■ Action item ■
Below are entries; output exactly the lines from the one with "From S2P Require" to the one with "-> io unit)", both included, and nothing else.

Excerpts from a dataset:

━━━━━━━━━━━━━━━━━━━━━━━━━━━━━━

Lemma add_regions_alive rs : forall n o h F Fr A G v d l,
  (1 <= o <= 20)%nat -> alive h F Fr A G v d l -> pa_room (h_pages (v_heap v)) Fr o (length rs + n) -> Forall plain_region rs ->
  exists h' Fr' l', add_regions 64 d rs v = Some (set_heap v h') /\ alive h F Fr' A G (set_heap v h') d l' /\
    length l' = (length rs + length l)%nat /\ pa_room (h_pages h') Fr' o n.
Proof.
  induction rs as [|[[start stop] flags] rs IH]; intros n o h F Fr A G v d l Ho Hal Hr Hf.
  { exists (v_heap v), Fr, l. assert (set_heap v (v_heap v) = v) as -> by (by destruct v). done. }
  apply Forall_cons in Hf as [Hp Hf]. cbn [add_regions].
  destruct (add_alive (length rs + n) o h F Fr A G v d l start stop flags Ho Hal Hr Hp) as (h1 & r & F1 & E1 & Hal1 & Hr1).
  rewrite E1. cbn [mbind option_bind].
  destruct (IH n o h F F1 A G (set_heap v h1) d (r :: l) Ho Hal1 Hr1 Hf) as (h2 & F2 & l2 & E2 & Hal2 & El & Hr2).
  exists h2, F2, l2. split; [exact E2|]. split; [exact Hal2|]. split; [simpl in El |- *; lia|exact Hr2].
Qed.

(** The break of the heap is written. *)
Lemma brk_alive h F Fr A G v d l brk :
  alive h F Fr A G v d l -> alive h F Fr A G (set_vmem v (set_mm_brk (v_mem v) d brk)) d l.
Proof.
  intros (A0 & i & j & a & root & Hin). pose proof Hin as (Hw & [[Hd Hsd] _ _ _ _ _] & _). unfold sizeof_mem_descriptor in Hsd.
  set (m := set_mm_brk (v_mem v) d brk). destruct (object_write_kept (v_heap v) Fr A0 _ j d m Hw Hd) as (Hw1 & Hk1 & Hg1).
  { apply agree_store. unfold in_range. intros; lia. }
  exists A0, i, j, a, root.
  apply (alive_step h F Fr A G v d l A0 i j a root (set_mem (v_heap v) m) Fr A0 [] Hin Hw1); change (h_mem (set_mem (v_heap v) m)) with m.
  - done.
  - done.
  - intros k y Hy. split; [done|]. set_solver.
  - by left.
  - constructor.
  - exact Hk1.
  - exact Hg1.
  - apply load_store_ne. lia.
  - intros Hch. unfold Memmgr.mm_regions. unfold m at 2, set_mm_brk. rewrite load_store_ne by lia. exact Hch.
  - constructor.
Qed.

(** The layout of an executable. *)
Lemma exec_layout_plain code_start code_end data_end :
  exec_ok code_start code_end data_end -> Forall plain_region (exec_layout code_start code_end data_end).
Proof.
  intros Hok. pose proof (exec_layout_proper _ _ _ Hok) as Hp. apply Forall_and; split; [exact Hp|]. clear Hp.
  destruct Hok as (H1 & H2 & _ & _ & H5 & H6). unfold exec_layout. rewrite !round_up_lnot.
  destruct (align_up_range code_end) as [Hc _]; [lia..|]. destruct (align_up_range data_end) as [Hd _]; [lia..|].
  unfold HEAP_SIZE, GUARD_SIZE, PAGE_SIZE, STACK_TOP, STACK_SIZE, FREED_PATTERN.
  rewrite !(wrap_small 64) by (repeat rewrite (wrap_small 64) by lia; lia).
  rewrite !Forall_cons. cbn [fst snd]. repeat first [apply Forall_nil_2 | lia | split].
Qed.

Lemma setup_alive n o h F Fr A G v d code_start code_end data_end :
  (1 <= o <= 20)%nat -> alive h F Fr A G v d [] -> pa_room (h_pages (v_heap v)) Fr o (6 + n) -> exec_ok code_start code_end data_end ->
  exists h' Fr' l, mm_setup_executable 64 d code_start code_end data_end v = Some (set_heap v h', 0) /\
    alive h F Fr' A G (set_heap v h') d l /\ length l = 6%nat /\ pa_room (h_pages h') Fr' o n.
Proof.
  intros Ho Hal Hr Hok. pose proof (exec_layout_plain _ _ _ Hok) as Hp. unfold mm_setup_executable. set (rs := exec_layout _ _ _) in *.
  assert (Forall plain_region (take 2 rs) /\ Forall plain_region (drop 2 rs)) as [Hp1 Hp2].
  { apply Forall_app. by rewrite take_drop. }
  destruct (add_regions_alive (take 2 rs) (4 + n) o h F Fr A G v d [] Ho Hal Hr Hp1) as (h1 & F1 & l1 & E1 & Hal1 & El1 & Hr1).
  rewrite E1. cbn [mbind option_bind]. set (brk := Z.land _ _). apply (brk_alive _ _ _ _ _ _ _ _ brk) in Hal1.
  destruct (add_regions_alive (drop 2 rs) n o h F F1 A G _ d l1 Ho Hal1 Hr1 Hp2) as (h2 & F2 & l2 & E2 & Hal2 & El2 & Hr2).
  rewrite E2. cbn [mbind option_bind]. exists h2, F2, l2. split; [reflexivity|]. split; [exact Hal2|]. split; [|exact Hr2].
  rewrite El2, El1. reflexivity.
Qed.

(** C15. Freeing a task's memory.  [mm_free] terminates and gives back the tables
    of the task, each exactly once, its region nodes, its address space and its
    descriptor: free memory grows by exactly the tables, exactly these objects
    leave the set of objects in use, every other object and page keeps its
    contents.  A frame the page tables map stays in use, although nothing
    points to it any more. *)
Theorem mm_free_correct fuel i j d l a root v F A G :
  heap_world (v_heap v) F A G -> mm_out v G A i j d l a root -> a <> kernel_as v -> (length l < fuel)%nat ->
  let L := space_pages (v_mem v) root ++ [root] in
  exists h', mm_free fuel d v = Some (set_heap v h') /\
    heap_world h' (fplus F (pages L)) (fun k y => A k y /\ y ∉ d :: a :: l) (fminus G (pages L)) /\
    (forall k y, A k y -> y ∉ d :: a :: l -> kept k y (v_mem v) (h_mem h')) /\
    agree (image (fminus G (pages L))) (v_mem v) (h_mem h') /\
    (forall x, G x -> ~ pages L x -> ~ fplus F (pages L) x).
Proof.
  intros Hw Hm Hak Hf L. destruct (mm_free_spec fuel i j d l a root v F A G Hw Hm Hak Hf) as (h' & E & Hw' & Hk & Hg).
  exists h'. split_and!; try done. intros x HG Hn [HF|Hp]; [|done]. by apply (world_page_free _ _ _ _ _ Hw HG).
Qed.

(** C16. The whole life of a task's memory.  With room in the heap, [mm_alloc]
    and [mm_setup_executable] succeed, and [mm_free] gives back all that was
    taken: the objects in use are those of before, no page stays with the task,
    no byte of an older object or page has changed, and the free memory at the
    end lies in the free memory of the start (slabs that grew stay with the
    heap). *)
Theorem mm_life_roundtrip o code_start code_end data_end v F A G :
  (1 <= o <= 20)%nat -> heap_world (v_heap v) F A G -> pa_room (h_pages (v_heap v)) F o 9 ->
  exec_ok code_start code_end data_end -> kernel_as v = 0 \/ (exists k, A k (kernel_as v)) ->
  exists h1 d h2 h3 F', mm_alloc 64 v = Some (set_heap v h1, d) /\
    mm_setup_executable 64 d code_start code_end data_end (set_heap v h1) = Some (set_heap v h2, 0) /\
    mm_free 7 d (set_heap v h2) = Some (set_heap v h3) /\
    heap_world h3 F' A G /\ (forall x, F' x -> F x) /\
    (forall k y, A k y -> kept k y (v_mem v) (h_mem h3)) /\ agree (image G) (v_mem v) (h_mem h3).
Proof.
  intros Ho Hw Hr Hok Hk. destruct (mm_alloc_alive 6 o v F A G Ho Hw Hr) as (h1 & d & F1 & E1 & Hal1 & Hr1).
  destruct (setup_alive 0 o (v_heap v) F F1 A G (set_heap v h1) d code_start code_end data_end Ho Hal1 Hr1 Hok)
    as (h2 & F2 & l & E2 & Hal2 & El & _).
  destruct (free_alive (v_heap v) F F2 A G (set_heap v h2) d l) as (h3 & F3 & E3 & HF & Hw3 & Hk3 & Hg3);
    [intros x; by apply (world_page_free _ _ _ _ _ Hw)|done|done|].
  rewrite El in E3. by exists h1, d, h2, h3, F3.
Qed.

End Free.

(** ** Witnesses: a machine with 32 MiB of memory *)

#[local] Existing Instance qemu_hhdm.
#[local] Existing Instance demo_linker.

Lemma demo_client_world : exists (v : vmm buddy_state) F,
  heap_world (v_heap v) F (fun _ _ => False) (fun _ => False) /\ pa_room (h_pages (v_heap v)) F room_order 10 /\ kernel_as v = 0.
Proof.
  destruct demo_boot_pages as (m & st & G & _ & Hok & _ & Hr).
  exists (mk_vmm (mk_heap m st slab_allocator_init) 0 0 0 []), (buddy_free st G). split; [|by split].
  apply repr_world, slab_init_repr. by exists G.
Qed.

Lemma demo_order : (1 <= room_order <= 20)%nat.
Proof. unfold room_order. lia. Qed.

(** An address space with a table below its first entry. *)
Lemma demo_tree_space : exists (v : vmm buddy_state) F A G i a root p,
  heap_world (v_heap v) F A G /\ space_out v G A i a root /\ a <> 0 /\ a <> kernel_as v /\ space_pages (v_mem v) root = [p].
Proof.
  destruct demo_client_world as (v & F & Hw & Hr & Hk).
  destruct (create_world 8 room_order v F _ _ demo_order Hw Hr) as
    (i & h & a & root & F1 & _ & Ha0 & _ & Hw1 & Hsp & Hemp & Hz & _ & _ & Hr1 & _).
  match type of Hsp with space_out _ ?X ?Y _ _ _ => set (G := X) in *; set (A := Y) in * end.
  destruct (pmm_alloc_page h) as [h2 p] eqn:E2.
  destruct (world_page 7 room_order h _ A G h2 p Hw1 Hr1) as (_ & Hw2 & Hp & _ & Hb2 & Hpf & Hk2 & Hg2); [apply demo_order|exact E2|].
  set (G2 := fplus G (in_range p 4096)) in *.
  assert (space_out (set_heap v h2) G A i a root) as Hsp2.
  { apply (space_out_kept (set_heap v h) h2 G A A i a root Hsp); [by right|apply Hk2; by right|exact Hg2|exact Hb2]. }
  assert (space_out (set_heap v h2) G2 A i a root) as Hsp3.
  { destruct Hsp2 as [H1 H2 H3 H4]. split; [exact H1|exact H2|exact H3|]. eapply Forall_impl; [exact H4|].
    intros q [Hq Hx]. split; [exact Hq|]. intros x Hxq. left. by apply Hx. }
  assert (p <> root) as Hne.
  { intros ->. destruct (Hpf root) as [_ Hn]; [unfold in_range; lia|]. apply Hn. unfold in_range. lia. }
  destruct (space_link h2 v _ A G2 i a root p (store 8 (memset (h_mem h2) (p + hhdm_offset) 0 4096) (root + hhdm_offset)
    (Z.lor (Z.lor (Z.lor p PTE_PRESENT) PTE_WRITABLE) PTE_USER)) Hw2 Hsp3 Hp Hne) as (Hw4 & Hsp4 & E4); [|reflexivity|].
  { intros j Hj. rewrite <- (Hz j Hj). symmetry. apply load_agree. eapply agree_sub; [exact Hg2|]. intros x Hx. right.
    unfold image, in_range, entry_addr in *. lia. }
  eexists (set_heap v (set_mem h2 _)), _, A, G2, i, a, root, p. split; [exact Hw4|]. split; [exact Hsp4|].
  split; [exact Ha0|]. split; [|exact E4]. change (a <> kernel_as v). by rewrite Hk.
Qed.

Lemma vmm_destroy_witness : exists (v : vmm buddy_state) h F A G a root p,
  vmm_destroy_address_space a v = Some (set_heap v h) /\ space_pages (v_mem v) root = [p] /\
  heap_world h (fplus F (pages [p; root])) A (fminus G (pages [p; root])).
Proof.
  destruct demo_tree_space as (v & F & A & G & i & a & root & p & Hw & Hsp & Ha & Hk & Ep).
  destruct (vmm_destroy_correct i a root v F A G Hw Hsp Ha) as [_ Hd].
  destruct (Hd Hk) as (h & E & Hw' & _). rewrite Ep in Hw'. cbn [app] in Hw'.
  exists v, h, F. eexists. exists G, a, root, p. split; [exact E|]. split; [exact Ep|]. exact Hw'.
Defined.
(** The calls of [_start], in order. *)
Lemma start_calls fuel wait b m fb fbs tty d1 m1 d2 m2 d3 m3 pages v3 v4 d4 r4 :
  revision_supported b = true -> framebuffers b = Some (fb :: fbs) ->
  terminal_initialize 0xFFFFFF 0x000035 (bss_terminal (Some fb) (fb_clear (Some fb) 0x000000 m)) = Some tty ->
  klog Klog.Success "Terminal initialized properly\n" [] (mk_dev [] 0 0 0) = Some (d1, tt) ->
  init_gdt (t_mem tty) d1 = Some (m1, d2) -> init_idt m1 d2 = Some (m2, mk_idtr 4095 idt_addr, d3) ->
  buddy_allocator_init (memmap b) m2 buddy_boot = Some (m3, pages) ->
  vmm_init fuel (mk_vmm (mk_heap m3 pages slab_allocator_init) 0 0 (boot_cr3 b) []) = Some (v3, 0) ->
  apic_global_init wait v3 (log_event d3 (Log Klog.Success "Virtual memory manager initialized properly\n" [])) = Some (v4, d4, r4) ->
  _start fuel wait b m =
    o ← smp_init fuel (smp_response b) (start_machine (set_vmem v4 (apic_timer_register_handler (v_mem v4)))
          (log_event (log_event d4 (Lidt 4095 idt_addr)) Sti));
    Some (Started tty o).
Proof.
  intros Er Ef Et El Eg Ei Eb Ev Ea.
  assert (fb_init (framebuffers b) = (Some fb, 0)) as Efb by (by rewrite Ef).
  assert (forall v (d : dev), klog Klog.Success v [] d = Some (log_event d (Log Klog.Success v []), tt)) as Elog by done.
  unfold _start. rewrite Er, Efb. cbv beta iota zeta delta [negb]. rewrite Z.eqb_refl. cbv iota.
  rewrite Et, some_bind. cbv beta zeta. rewrite El, some_bind. cbv beta iota. rewrite Eg, some_bind. cbv beta iota.
  rewrite Ei, some_bind. cbv beta iota. rewrite Eb, some_bind. cbv beta iota zeta. rewrite Ev, some_bind. cbv beta iota.
  rewrite Z.eqb_refl. cbv iota. rewrite Elog, some_bind. cbv beta iota. rewrite Ea, some_bind. cbv beta iota zeta.
  rewrite reload_idt_run, some_bind. cbv beta iota zeta. reflexivity.
Qed.
(* ===== verification/Diag.v ===== *)
(** * Diagnostics: operations

    The reports the kernel prints about its own state: [print_buddy_arena] and
    [print_arena_summary] (buddy_allocator.c), [slab_print_cache_stats] and
    [slab_print_all_stats] (slab_allocator.c), [debug_print_runqueue] and
    [debug_print_all_runqueues] (scheduler.c), [vfs_debug_print_mounts] (vfs.c), the self-tests
    [test_timing_methods] and [run_pit_tests] (timer.c) and [test_vmm] (vmm.c).
    A report is the sequence of its [kprintf] calls; a pointer argument is the
    address.  Doubles are those of the Standard Library's SpecFloat (53 bits of
    precision, round to nearest even); a conversion to [int] that is out of
    range is undefined, and [None]. *)
From Stdlib Require Import String SpecFloat.
From S2P Require Import Prelude Memory Buddy PageAlloc Slab Pmm Klib Vmm Lists Tasks Console Klog Devices.
Import Slab Vmm Lists Tasks Devices.

Module Diag.

Definition lift {A} (o : option A) : io A := fun d => a ← o; Some (d, a).

(** A [for] loop over the elements of a list. *)
Fixpoint for_each {A} (f : A -> io unit) (l : list A) : io unit :=
  match l with [] => mret tt | a :: l => f a;; for_each f l end.

(** ** buddy_allocator.c *)

(** The walk over one free list, at most 21 blocks. *)
Fixpoint print_blocks (fuel : nat) (m : mem) (block count : Z) : io unit :=
  match fuel with
  | O => lift None
  | S fuel =>
    if block =? 0 then mret tt else
    kprintf "[phys: 0x%lx] -> " [Num (Buddy.fb_phys_addr m block)];;
    let block := Buddy.fb_next m block in
    let count := count + 1 in
    if 20 <? count then kprintf "..." [] else print_blocks fuel m block count
  end.

Definition print_buddy_arena (arena_idx : nat) (m : mem) (st : Buddy.buddy_state) : io unit :=
  let arena := Buddy.get_arena st arena_idx in
  for_each (fun order =>
    kprintf "Order %d: " [Num (Z.of_nat order)];;
    print_blocks 21 m (Buddy.head arena order) 0;;
    kprintf "NULL\n" []) (seq 0 (S (Buddy.max_arena_order arena))).

Fixpoint count_blocks (fuel : nat) (m : mem) (block block_count : Z) : option Z :=
  match fuel with
  | O => None
  | S fuel =>
    if block =? 0 then Some block_count else count_blocks fuel m (Buddy.fb_next m block) (w64 (block_count + 1))
  end.

(** The loop over the orders; the result is [total_free_bytes]. *)
Fixpoint summary_loop (fuel : nat) (m : mem) (arena : Buddy.buddy_arena) (orders : list nat) (total : Z) : io Z :=
  match orders with
  | [] => mret total
  | order :: orders =>
    block_count ← lift (count_blocks fuel m (Buddy.head arena order) 0);
    let block_size := Buddy.block_size order in
    let order_total := w64 (block_count * block_size) in
    let total := w64 (total + order_total) in
    kprintf "     Order %d: %lu blocks x %lu bytes = %lu bytes\n"
      [Num (Z.of_nat order); Num block_count; Num block_size; Num order_total];;
    summary_loop fuel m arena orders total
  end.

Definition print_arena_summary (fuel : nat) (arena_idx : nat) (m : mem) (st : Buddy.buddy_state) : io unit :=
  let arena := Buddy.get_arena st arena_idx in
  let length := Buddy.arena_length arena in
  kprintf "\n[+] Arena %d Free Summary:\n" [Num (Z.of_nat arena_idx)];;
  total_free_bytes ← summary_loop fuel m arena (seq 0 (S (Buddy.max_arena_order arena))) 0;
  kprintf "     -----------------------------------------------\n" [];;
  kprintf "     Total free memory: %lu bytes (%lu KiB) and (%lu MiB)\n"
    [Num total_free_bytes; Num (total_free_bytes / 1024); Num (total_free_bytes / (1024 * 1024))];;
  kprintf "     Arena length:      %lu bytes (%lu KiB) and (%lu MiB)\n"
    [Num length; Num (length / 1024); Num (total_free_bytes / (1024 * 1024))];;
  let lost := w64 (length - total_free_bytes) in
  kprintf "     Difference (rounding/fragmentation): %lu bytes\n\n" [Num lost].

(** ** slab_allocator.c *)

Definition slab_print_cache_stats (cache : slab_cache) : io unit :=
  kprintf "Slab Cache Stats (object_size=%lu):\n" [Num (object_size cache)];;
  kprintf "  Total objects: %lu\n" [Num (total_objects cache)];;
  kprintf "  Allocated objects: %lu\n" [Num (allocated_objects cache)];;
  kprintf "  Free objects: %lu\n" [Num (w64 (total_objects cache - allocated_objects cache))];;
  kprintf "  Total slabs: %lu\n" [Num (total_slabs cache)];;
  kprintf "  Utilization: %lu%%\n"
    [Num (if total_objects cache =? 0 then 0 else w64 (allocated_objects cache * 100) / total_objects cache)].

Definition slab_print_all_stats {P} (h : heap P) : io unit :=
  kprintf "\n=== Slab Allocator Statistics ===\n" [];;
  for_each (fun i => slab_print_cache_stats (get_cache h i);; kprintf "\n" []) (seq 0 NUM_SLAB_SIZES).

(** ** scheduler.c *)

Section Queues.
Context `{TaskLinker}.

(** The walk along the queue, at most 101 tasks; the result is [count]. *)
Fixpoint print_tasks (fuel : nat) (m : mem) (runqueue current count : Z) : io Z :=
  match fuel with
  | O => lift None
  | S fuel =>
    if current =? runqueue then mret count else
    let task := container_of current t_tasks_runnable in
    kprintf "  [%d] Task PID: %d, addr: %p, node: %p (next: %p, prev: %p)\n"
      [Num count; Num (task_pid m task); Num task; Num current; Num (next m current); Num (prev m current)];;
    let current := next m current in
    let count := count + 1 in
    if 100 <? count then
      kprintf "  ERROR: Runqueue traversal exceeded 100 nodes - possible corruption!\n" [];;
      mret count
    else print_tasks fuel m runqueue current count
  end.

Definition debug_print_runqueue (cpu_id : nat) (m : mem) : io unit :=
  kprintf "=== CPU %d Runqueue ===\n" [Num (Z.of_nat cpu_id)];;
  let runqueue := runqueue cpu_id in
  if list_empty m runqueue then kprintf "  Runqueue is EMPTY\n" [] else
  kprintf "  Runqueue head: %p (next: %p, prev: %p)\n" [Num runqueue; Num (next m runqueue); Num (prev m runqueue)];;
  count ← print_tasks 101 m runqueue (next m runqueue) 0;
  kprintf "  Total tasks in runqueue: %d\n" [Num count].

Definition debug_print_all_runqueues (m : mem) : io unit := for_each (fun i => debug_print_runqueue i m) (seq 0 4).
End Queues.

(** ** vfs.c *)

(** The string at [p] as [%s] prints it: [None] when no zero byte comes within
    the fuel. *)
Fixpoint c_string (fuel : nat) (m : mem) (p : Z) : option string :=
  match fuel with
  | O => None
  | S fuel =>
    let ch := load 1 m p in
    if ch =? 0 then Some EmptyString else
    rest ← c_string fuel m (p + 1);
    Some (String (Ascii.ascii_of_N (Z.to_N ch)) rest)
  end.

(** struct mount_point: { path; sb; next }; struct super_block and struct
    filesystem begin with [fs] and [name]. *)
Fixpoint print_mounts (fuel : nat) (m : mem) (mp : Z) : io unit :=
  match fuel with
  | O => lift None
  | S fuel =>
    if mp =? 0 then mret tt else
    path ← lift (c_string fuel m (load 8 m mp));
    let fs := load 8 m (load 8 m (mp + 8)) in
    name ← lift (c_string fuel m (load 8 m fs));
    kprintf "  %s -> %s\n" [Str path; Str name];;
    print_mounts fuel m (load 8 m (mp + 16))
  end.

Definition vfs_debug_print_mounts (fuel : nat) (mount_table : Z) (m : mem) : io unit :=
  kprintf "Mount table:\n" [];;
  print_mounts fuel m mount_table.

(** ** apic.c: the per-CPU tick counters *)

Definition apic_timer_get_ticks (core : nat) (timer_ticks : list Z) : Z := nth core timer_ticks 0.

(** ** timer.c: the self-test *)

Notation double := spec_float.

Definition to_double (x : Z) : double := binary_normalize 53 1024 x 0 false.
Definition double_div (a b : double) : double := SFdiv 53 1024 a b.
Definition double_mul (a b : double) : double := SFmul 53 1024 a b.

(** [(int)d]: truncation. *)
Definition to_int (d : double) : option Z :=
  match d with
  | S754_zero _ => Some 0
  | S754_finite s m e =>
    let n := if 0 <=? e then Z.pos m * 2 ^ e else Z.pos m / 2 ^ (- e) in
    let n := if s then - n else n in
    if (- 2 ^ 31 <=? n) && (n <? 2 ^ 31) then Some n else None
  | _ => None
  end.

Section Timing.
Context `{Platform}.

(** One measured wait. *)
Definition timed_wait (fuel : nat) : io Z :=
  start ← get_cpu_cycles;
  cpu_wait_10ms fuel;;
  end_ ← get_cpu_cycles;
  mret (w64 (end_ - start)).

(** The five turns of the loop, from turn [i]: total, least and greatest. *)
Fixpoint timing_loop (n : nat) (i : Z) (fuel : nat) (total min max : Z) : io (Z * Z * Z) :=
  match n with
  | O => mret (total, min, max)
  | S n =>
    elapsed ← timed_wait fuel;
    let total := w64 (total + elapsed) in
    let min := if elapsed <? min then elapsed else min in
    let max := if max <? elapsed then elapsed else max in
    kprintf "  Test %d: %lu cycles\n" [Num (i + 1); Num elapsed];;
    timing_loop n (i + 1) fuel total min max
  end.

Definition test_timing_methods (fuel : nat) : io unit :=
  kprintf "=== Comprehensive Timing Test ===\n" [];;
  calibrate_cpu_timing fuel;;
  kprintf "\nTesting calibration 5 times:\n" [];;
  '(total_cycles, min_cycles, max_cycles) ← timing_loop 5 0 fuel 0 (2 ^ 64 - 1) 0;
  let avg_cycles := total_cycles / 5 in
  let variance := w64 (max_cycles - min_cycles) in
  kprintf "  Average: %lu cycles\n" [Num avg_cycles];;
  kprintf "  Min: %lu, Max: %lu, Variance: %lu\n" [Num min_cycles; Num max_cycles; Num variance];;
  let consistency :=
    double_mul (double_div (to_double (w64 (avg_cycles - variance / 2))) (to_double avg_cycles)) (to_double 100) in
  n ← lift (to_int consistency);
  kprintf "  Consistency: %d%%\n" [Num n];;
  kprintf "\n=== CPU Calibration Validation ===\n" [];;
  c ← get cpu_cycles_per_10ms;
  kprintf "Expected cycles per 10ms: %lu\n" [Num c];;
  actual ← timed_wait fuel;
  c ← get cpu_cycles_per_10ms;
  let accuracy := double_mul (double_div (to_double c) (to_double actual)) (to_double 100) in
  kprintf "Actual cycles used: %lu\n" [Num actual];;
  n ← lift (to_int accuracy);
  kprintf "Accuracy: %d%%\n" [Num n];;
  if SFltb (to_double 95) accuracy && SFltb accuracy (to_double 105)
  then kprintf "CPU calibration appears accurate\n" []
  else kprintf "CPU calibration may be inaccurate\n" [].

Definition run_pit_tests (fuel : nat) : io unit :=
  kprintf "Starting comprehensive timing tests...\n" [];;
  kprintf "CPU TSC frequency detection and calibration in progress...\n" [];;
  test_timing_methods fuel.
End Timing.

(** ** vmm.c: the self-test *)

Section VmmTest.
Context `{Hhdm} `{Linker} {P : Type} `{!PageAllocator P}.

Definition test_vmm (fuel : nat) (v : vmm P) : io (vmm P) :=
  kprintf "Testing VMM...\n" [];;
  '(v, test_as) ← lift (vmm_create_address_space fuel v);
  if test_as =? 0 then kprintf "FAIL: Could not create address space\n" [];; mret v else
  '(v, result) ← lift (vmm_map_range test_as 0x400000 0x100000 PAGE_SIZE
                         (Z.lor (Z.lor PTE_PRESENT PTE_WRITABLE) PTE_USER) v);
  kprintf "Map result: %s\n" [Str (if result =? 0 then "SUCCESS" else "FAILED")];;
  let v := vmm_switch_address_space test_as v in
  kprintf "Switched to test address space - kernel still accessible!\n" [];;
  let v := vmm_switch_address_space (kernel_as v) v in
  v ← lift (vmm_destroy_address_space test_as v);
  kprintf "VMM test completed\n" [];;
  mret v.
End VmmTest.

End Diag.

━━━━━━━━━━━━━━━━━━━━━━━━━━━━━━

■ Task answer ■
From S2P Require Import Prelude Memory Buddy PageAlloc Slab Pmm Klib Vmm Lists Tasks Console Klog Devices.
Import Slab Vmm Lists Tasks Devices.

Module Diag.

Definition lift {A} (o : option A) : io A := fun d => a ← o; Some (d, a).

(** A [for] loop over the elements of a list. *)
Fixpoint for_each {A} (f : A -> io unit) (l : list A) : io unit :=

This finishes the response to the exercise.